**GIVEN RECORDS**

------------

(** X27.  The marker round trip: a timestamp saved by
  [_save_local_last_modified] is the one [_get_local_last_modified]
  reads (the timestamp being the same after it is formatted and
  parsed); and where there is no marker file, it reads [None] and
  raises nothing. *)
Theorem marker_round_trip s :
(forall t s',
    S3FSStore._save_local_last_modified base fn t s = (Ok tt, s') ->
    strptime (strftime t) = Some t ->
    S3FSStore._get_local_last_modified base fn s' = (Ok (Some t), s')) /\
(is_file_node (Tree.lookup (os.root_node s) marker) = false ->
 S3FSStore._get_local_last_modified base fn s = (Ok None, s)).
Proof.
pose proof (snoc_not_nil (gp ++ [fn]) "last_modified.txt") as Hne.
pose proof (plain_marker gp fn Hpl Hfn) as Hpm.
split.
- intros t s' Hsave Hcodec.
  unfold S3FSStore._save_local_last_modified, base in Hsave.
  rewrite (marker_path gp fn Hgp Hpl Hfn) in Hsave.
  unfold PathM.write_text in Hsave. rewrite fspath_abs in Hsave.
  apply write_file_inv in Hsave as (p & es' & Hr & _ & Hp & ->).
  apply resolve_abs_inv in Hr as [-> _]; [|assumption..].
  pose proof (place_lookup_same _ _ _ _ Hp) as Hm.
  unfold base.
  rewrite (read_marker gp fn Hgp Hpl Hfn (os.with_root es' s) (strftime t)).
  + now rewrite Hcodec.
  + exact Hm.
- intros Hm. unfold S3FSStore._get_local_last_modified, base.
  rewrite (marker_path gp fn Hgp Hpl Hfn).
  unfold PathM.is_file. rewrite fspath_abs.
  rewrite (bind_Ok _ _ _ _ _ (isfile_plain _ s Hne Hpm)).
  fold marker. now rewrite Hm.
Qed.

End marker_properties.

Import TreeFacts PlainFacts MakedirsFacts.

(** ** The further properties on sample states *)

Section further_witnesses.
Import Example.
#[local] Existing Instance Example.libs.

Let group : list string := ["content"; "predictor"].
Let folder : list string := ["content"; "predictor"; "predictor_1_5"].
Let locked : node := Dir [("dir.lock", File (Bytes EmptyString))].

Lemma init_rejects_unknown_location_witness :
  let s := machine [] 8 ∅ in
  location (cfg "ftp") <> "local" /\ location (cfg "ftp") <> "s3" /\
  FileStorage.init (cfg "ftp") "predictor" 5 "content" true s
  = (Raise (Exception "Location: 'ftp' not supported"), s).
Proof.
  intros s. split; [discriminate|]. split; [discriminate|].
  apply (init_rejects_unknown_location (cfg "ftp") "predictor" 5 "content" true s);
    discriminate.
Defined.

Lemma init_rejects_unknown_root_dir_witness :
  let s := machine [] 8 ∅ in
  FsStore (cfg "local") s = (Ok (LocalStore "/storage"), s) /\
  (forall v, ~ In ("cache", v) (paths (cfg "local"))) /\
  FileStorage.init (cfg "local") "predictor" 5 "cache" true s = (Raise KeyError, s).
Proof.
  intros s.
  assert (Hk : forall v, ~ In ("cache", v) (paths (cfg "local"))).
  { intros v Hin. simpl in Hin. destruct Hin as [E|[E|[]]]; discriminate. }
  split; [reflexivity|]. split; [exact Hk|].
  apply (init_rejects_unknown_root_dir (cfg "local") "predictor" 5 "cache" true s
           (LocalStore "/storage")); [reflexivity | exact Hk].
Defined.

Lemma init_makes_the_directory_once_witness :
  let s := machine [] 8 ∅ in
  let s0 := machine [("predictor_1_5", Dir [])] 8 ∅ in
  FileStorage.init (cfg "local") "predictor" 5 "content" true s = (Ok (local true), s0) /\
  FileStorage.folder_name (local true) = "predictor_1_5" /\
  PathM.exists_ (FileStorage.folder_path (local true)) s0 = (Ok true, s0) /\
  FileStorage.init (cfg "local") "predictor" 5 "content" true s0 = (Ok (local true), s0).
Proof.
  intros s s0.
  assert (Hi : FileStorage.init (cfg "local") "predictor" 5 "content" true s
               = (Ok (local true), s0)) by (vm_compute; reflexivity).
  split; [exact Hi|].
  destruct (init_makes_the_directory_once _ _ _ _ _ _ _ _ Hi)
    as (_ & Hn & _ & Hex & Hre).
  split; [exact Hn|]. split; [exact Hex | exact Hre].
Defined.

Lemma enter_twice_changes_nothing_witness :
  let l := FileLock.init (mkPath true folder) in
  let s := machine [("predictor_1_5", Dir [])] 8 ∅ in
  let s1 := machine [("predictor_1_5", locked)] 8 ∅ in
  FileLock.enter l s = (Ok tt, s1) /\ FileLock.enter l s1 = (Ok tt, s1).
Proof.
  intros l s s1.
  assert (He : FileLock.enter l s = (Ok tt, s1)) by (vm_compute; reflexivity).
  split; [exact He | exact (enter_twice_changes_nothing l s s1 He)].
Defined.

Lemma push_path_fails_with_local_store_witness :
  let s := machine [("predictor_1_5", Dir [])] 8 ∅ in
  let s1 := machine [("predictor_1_5", locked)] 8 ∅ in
  FileLock.enter (FileLock.init (FileStorage.folder_path (local true))) s = (Ok tt, s1) /\
  FileStorage.push_path (local true) "model.pkl" s
  = (Raise (TypeError "put() missing 1 required positional argument"), s1).
Proof.
  intros s s1.
  assert (He : FileLock.enter (FileLock.init (FileStorage.folder_path (local true))) s
               = (Ok tt, s1)) by (vm_compute; reflexivity).
  split; [exact He|].
  exact (proj1 (push_path_fails_with_local_store (local true) "model.pkl" s s1 He)
           "/storage" eq_refl).
Defined.

Lemma get_with_fresh_marker_is_no_op_witness :
  let s := machine [("predictor_1_5", stamped_resource)] 100
                   {[ "predictor_1_5.tar.gz" := pushed_archive ]} in
  strptime "05.03.24 14:02:11.000000" = Some (LastModified pushed_archive) /\
  S3FSStore.get "predictor_1_5" "/content/predictor" s = (Ok tt, s).
Proof.
  intros s. split; [vm_compute; reflexivity|].
  apply (get_with_fresh_marker_is_no_op group "predictor_1_5")
    with (o := pushed_archive) (text := "05.03.24 14:02:11.000000");
    [discriminate | reflexivity | reflexivity | reflexivity
    | vm_compute; reflexivity | reflexivity | vm_compute; reflexivity].
Defined.

Lemma get_with_unreadable_marker_fails_witness :
  let s := machine [("predictor_1_5",
                     Dir [("last_modified.txt", File (Bytes "yesterday"))])] 100
                   {[ "predictor_1_5.tar.gz" := pushed_archive ]} in
  strptime "yesterday" = None /\
  S3FSStore.get "predictor_1_5" "/content/predictor" s = (Raise ValueError, s).
Proof.
  intros s. split; [vm_compute; reflexivity|].
  apply (get_with_unreadable_marker_fails group "predictor_1_5")
    with (text := "yesterday");
    [discriminate | reflexivity | reflexivity | reflexivity | vm_compute; reflexivity].
Defined.

Lemma get_after_put_is_no_op_witness :
  let s := machine [("predictor_1_5", resource)] 8 ∅ in
  let s1 := snd (S3FSStore.put "predictor_1_5" "/content/predictor" 9 s) in
  S3FSStore.put "predictor_1_5" "/content/predictor" 9 s = (Ok tt, s1) /\
  strptime (strftime (s3_now s1)) = Some (s3_now s1) /\
  S3FSStore.get "predictor_1_5" "/content/predictor" s1 = (Ok tt, s1).
Proof.
  intros s s1.
  assert (Hp : S3FSStore.put "predictor_1_5" "/content/predictor" 9 s = (Ok tt, s1))
    by (vm_compute; reflexivity).
  assert (Hc : strptime (strftime (s3_now s1)) = Some (s3_now s1))
    by (vm_compute; reflexivity).
  split; [exact Hp|]. split; [exact Hc|].
  apply (get_after_put_is_no_op group "predictor_1_5") with (cl := 9) (s := s);
    [discriminate | reflexivity | reflexivity | exact Hp | exact Hc].
Defined.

------------

**WHAT THE EXERCISE ASKS**
Go through the entries above and copy each line with "unfold" in it.

**ANSWER BELOW**
  unfold S3FSStore._save_local_last_modified, base in Hsave.
  unfold PathM.write_text in Hsave. rewrite fspath_abs in Hsave.
  unfold base.
- intros Hm. unfold S3FSStore._get_local_last_modified, base.
  unfold PathM.is_file. rewrite fspath_abs.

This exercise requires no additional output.